### What you are asked to do
The answer must be an exact copy of every record below.

Stored data entries:
'''
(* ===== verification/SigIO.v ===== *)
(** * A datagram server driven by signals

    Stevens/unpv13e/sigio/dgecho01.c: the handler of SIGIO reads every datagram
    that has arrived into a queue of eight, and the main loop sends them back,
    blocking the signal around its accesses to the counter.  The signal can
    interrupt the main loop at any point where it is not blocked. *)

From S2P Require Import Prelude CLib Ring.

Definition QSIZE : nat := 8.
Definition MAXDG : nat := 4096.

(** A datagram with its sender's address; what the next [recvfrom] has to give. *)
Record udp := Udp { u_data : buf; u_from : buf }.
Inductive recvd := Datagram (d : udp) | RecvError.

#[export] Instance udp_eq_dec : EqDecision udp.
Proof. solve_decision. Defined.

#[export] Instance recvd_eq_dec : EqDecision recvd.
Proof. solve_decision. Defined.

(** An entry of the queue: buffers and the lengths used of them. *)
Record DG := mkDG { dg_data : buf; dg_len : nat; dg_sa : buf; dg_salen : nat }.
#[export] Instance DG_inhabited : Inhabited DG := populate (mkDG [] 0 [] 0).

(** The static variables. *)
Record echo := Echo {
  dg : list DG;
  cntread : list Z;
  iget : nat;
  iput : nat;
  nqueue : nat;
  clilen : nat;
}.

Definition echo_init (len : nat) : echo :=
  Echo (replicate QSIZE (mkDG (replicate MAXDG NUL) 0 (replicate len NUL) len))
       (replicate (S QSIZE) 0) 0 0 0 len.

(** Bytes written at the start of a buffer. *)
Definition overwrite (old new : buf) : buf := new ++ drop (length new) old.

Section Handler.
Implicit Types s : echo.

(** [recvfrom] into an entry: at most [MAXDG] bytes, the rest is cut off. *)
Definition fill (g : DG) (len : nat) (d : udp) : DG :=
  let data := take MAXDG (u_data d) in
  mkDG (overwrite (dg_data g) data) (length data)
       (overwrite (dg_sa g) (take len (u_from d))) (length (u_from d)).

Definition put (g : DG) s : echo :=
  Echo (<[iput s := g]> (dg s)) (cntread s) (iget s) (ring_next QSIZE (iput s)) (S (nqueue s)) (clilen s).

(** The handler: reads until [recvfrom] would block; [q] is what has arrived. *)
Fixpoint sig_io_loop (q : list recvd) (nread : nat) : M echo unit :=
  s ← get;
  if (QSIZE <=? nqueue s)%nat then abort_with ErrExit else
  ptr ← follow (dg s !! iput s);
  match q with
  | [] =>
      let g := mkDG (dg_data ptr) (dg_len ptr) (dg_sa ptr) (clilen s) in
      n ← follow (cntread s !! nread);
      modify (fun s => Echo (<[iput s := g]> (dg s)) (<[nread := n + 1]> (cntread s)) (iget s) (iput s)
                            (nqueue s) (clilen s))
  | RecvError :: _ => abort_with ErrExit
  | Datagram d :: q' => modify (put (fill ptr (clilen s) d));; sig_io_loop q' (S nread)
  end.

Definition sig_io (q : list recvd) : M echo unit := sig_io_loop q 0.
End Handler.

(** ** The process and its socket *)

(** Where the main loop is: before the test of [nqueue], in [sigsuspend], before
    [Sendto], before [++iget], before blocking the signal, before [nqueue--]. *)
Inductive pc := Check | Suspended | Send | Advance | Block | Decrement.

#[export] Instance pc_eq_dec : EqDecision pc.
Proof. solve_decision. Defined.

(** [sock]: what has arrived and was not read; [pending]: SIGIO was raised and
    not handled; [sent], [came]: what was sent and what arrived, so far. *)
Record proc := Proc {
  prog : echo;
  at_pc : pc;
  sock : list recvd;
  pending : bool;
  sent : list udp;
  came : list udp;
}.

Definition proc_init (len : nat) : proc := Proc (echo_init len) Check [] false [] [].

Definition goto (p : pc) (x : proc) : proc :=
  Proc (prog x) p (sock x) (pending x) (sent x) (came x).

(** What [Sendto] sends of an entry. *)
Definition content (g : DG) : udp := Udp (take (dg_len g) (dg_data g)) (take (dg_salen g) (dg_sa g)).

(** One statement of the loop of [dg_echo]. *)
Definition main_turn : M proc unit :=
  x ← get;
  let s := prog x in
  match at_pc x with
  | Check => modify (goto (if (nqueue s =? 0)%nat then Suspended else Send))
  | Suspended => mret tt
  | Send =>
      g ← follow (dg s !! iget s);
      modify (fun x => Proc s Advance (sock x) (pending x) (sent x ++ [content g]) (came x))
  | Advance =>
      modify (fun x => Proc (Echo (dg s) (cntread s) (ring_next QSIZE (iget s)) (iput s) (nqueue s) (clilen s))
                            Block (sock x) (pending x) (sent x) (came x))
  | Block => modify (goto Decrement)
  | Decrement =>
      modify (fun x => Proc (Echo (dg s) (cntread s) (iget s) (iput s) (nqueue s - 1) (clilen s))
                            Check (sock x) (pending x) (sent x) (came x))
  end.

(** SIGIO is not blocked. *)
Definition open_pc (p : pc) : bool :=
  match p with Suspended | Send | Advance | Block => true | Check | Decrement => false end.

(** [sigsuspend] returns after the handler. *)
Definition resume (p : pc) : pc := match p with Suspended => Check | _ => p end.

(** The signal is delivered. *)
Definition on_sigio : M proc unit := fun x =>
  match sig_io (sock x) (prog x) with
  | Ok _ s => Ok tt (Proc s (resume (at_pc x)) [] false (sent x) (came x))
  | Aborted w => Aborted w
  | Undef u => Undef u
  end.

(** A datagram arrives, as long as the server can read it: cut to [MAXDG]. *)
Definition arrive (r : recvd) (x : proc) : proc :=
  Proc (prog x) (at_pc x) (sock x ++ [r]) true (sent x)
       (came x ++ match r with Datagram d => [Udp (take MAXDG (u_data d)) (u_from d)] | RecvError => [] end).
'''
### Solution to this task
(* ===== verification/SigIO.v ===== *)
(** * A datagram server driven by signals

    Stevens/unpv13e/sigio/dgecho01.c: the handler of SIGIO reads every datagram
    that has arrived into a queue of eight, and the main loop sends them back,
    blocking the signal around its accesses to the counter.  The signal can
    interrupt the main loop at any point where it is not blocked. *)

From S2P Require Import Prelude CLib Ring.

Definition QSIZE : nat := 8.
Definition MAXDG : nat := 4096.

(** A datagram with its sender's address; what the next [recvfrom] has to give. *)
Record udp := Udp { u_data : buf; u_from : buf }.
Inductive recvd := Datagram (d : udp) | RecvError.

#[export] Instance udp_eq_dec : EqDecision udp.
Proof. solve_decision. Defined.

#[export] Instance recvd_eq_dec : EqDecision recvd.
Proof. solve_decision. Defined.

(** An entry of the queue: buffers and the lengths used of them. *)
Record DG := mkDG { dg_data : buf; dg_len : nat; dg_sa : buf; dg_salen : nat }.
#[export] Instance DG_inhabited : Inhabited DG := populate (mkDG [] 0 [] 0).

(** The static variables. *)
Record echo := Echo {
  dg : list DG;
  cntread : list Z;
  iget : nat;
  iput : nat;
  nqueue : nat;
  clilen : nat;
}.

Definition echo_init (len : nat) : echo :=
  Echo (replicate QSIZE (mkDG (replicate MAXDG NUL) 0 (replicate len NUL) len))
       (replicate (S QSIZE) 0) 0 0 0 len.

(** Bytes written at the start of a buffer. *)
Definition overwrite (old new : buf) : buf := new ++ drop (length new) old.

Section Handler.
Implicit Types s : echo.

(** [recvfrom] into an entry: at most [MAXDG] bytes, the rest is cut off. *)
Definition fill (g : DG) (len : nat) (d : udp) : DG :=
  let data := take MAXDG (u_data d) in
  mkDG (overwrite (dg_data g) data) (length data)
       (overwrite (dg_sa g) (take len (u_from d))) (length (u_from d)).

Definition put (g : DG) s : echo :=
  Echo (<[iput s := g]> (dg s)) (cntread s) (iget s) (ring_next QSIZE (iput s)) (S (nqueue s)) (clilen s).

(** The handler: reads until [recvfrom] would block; [q] is what has arrived. *)
Fixpoint sig_io_loop (q : list recvd) (nread : nat) : M echo unit :=
  s ← get;
  if (QSIZE <=? nqueue s)%nat then abort_with ErrExit else
  ptr ← follow (dg s !! iput s);
  match q with
  | [] =>
      let g := mkDG (dg_data ptr) (dg_len ptr) (dg_sa ptr) (clilen s) in
      n ← follow (cntread s !! nread);
      modify (fun s => Echo (<[iput s := g]> (dg s)) (<[nread := n + 1]> (cntread s)) (iget s) (iput s)
                            (nqueue s) (clilen s))
  | RecvError :: _ => abort_with ErrExit
  | Datagram d :: q' => modify (put (fill ptr (clilen s) d));; sig_io_loop q' (S nread)
  end.

Definition sig_io (q : list recvd) : M echo unit := sig_io_loop q 0.
End Handler.

(** ** The process and its socket *)

(** Where the main loop is: before the test of [nqueue], in [sigsuspend], before
    [Sendto], before [++iget], before blocking the signal, before [nqueue--]. *)
Inductive pc := Check | Suspended | Send | Advance | Block | Decrement.

#[export] Instance pc_eq_dec : EqDecision pc.
Proof. solve_decision. Defined.

(** [sock]: what has arrived and was not read; [pending]: SIGIO was raised and
    not handled; [sent], [came]: what was sent and what arrived, so far. *)
Record proc := Proc {
  prog : echo;
  at_pc : pc;
  sock : list recvd;
  pending : bool;
  sent : list udp;
  came : list udp;
}.

Definition proc_init (len : nat) : proc := Proc (echo_init len) Check [] false [] [].

Definition goto (p : pc) (x : proc) : proc :=
  Proc (prog x) p (sock x) (pending x) (sent x) (came x).

(** What [Sendto] sends of an entry. *)
Definition content (g : DG) : udp := Udp (take (dg_len g) (dg_data g)) (take (dg_salen g) (dg_sa g)).

(** One statement of the loop of [dg_echo]. *)
Definition main_turn : M proc unit :=
  x ← get;
  let s := prog x in
  match at_pc x with
  | Check => modify (goto (if (nqueue s =? 0)%nat then Suspended else Send))
  | Suspended => mret tt
  | Send =>
      g ← follow (dg s !! iget s);
      modify (fun x => Proc s Advance (sock x) (pending x) (sent x ++ [content g]) (came x))
  | Advance =>
      modify (fun x => Proc (Echo (dg s) (cntread s) (ring_next QSIZE (iget s)) (iput s) (nqueue s) (clilen s))
                            Block (sock x) (pending x) (sent x) (came x))
  | Block => modify (goto Decrement)
  | Decrement =>
      modify (fun x => Proc (Echo (dg s) (cntread s) (iget s) (iput s) (nqueue s - 1) (clilen s))
                            Check (sock x) (pending x) (sent x) (came x))
  end.

(** SIGIO is not blocked. *)
Definition open_pc (p : pc) : bool :=
  match p with Suspended | Send | Advance | Block => true | Check | Decrement => false end.

(** [sigsuspend] returns after the handler. *)
Definition resume (p : pc) : pc := match p with Suspended => Check | _ => p end.

(** The signal is delivered. *)
Definition on_sigio : M proc unit := fun x =>
  match sig_io (sock x) (prog x) with
  | Ok _ s => Ok tt (Proc s (resume (at_pc x)) [] false (sent x) (came x))
  | Aborted w => Aborted w
  | Undef u => Undef u
  end.

(** A datagram arrives, as long as the server can read it: cut to [MAXDG]. *)
Definition arrive (r : recvd) (x : proc) : proc :=
  Proc (prog x) (at_pc x) (sock x ++ [r]) true (sent x)
       (came x ++ match r with Datagram d => [Udp (take MAXDG (u_data d)) (u_from d)] | RecvError => [] end).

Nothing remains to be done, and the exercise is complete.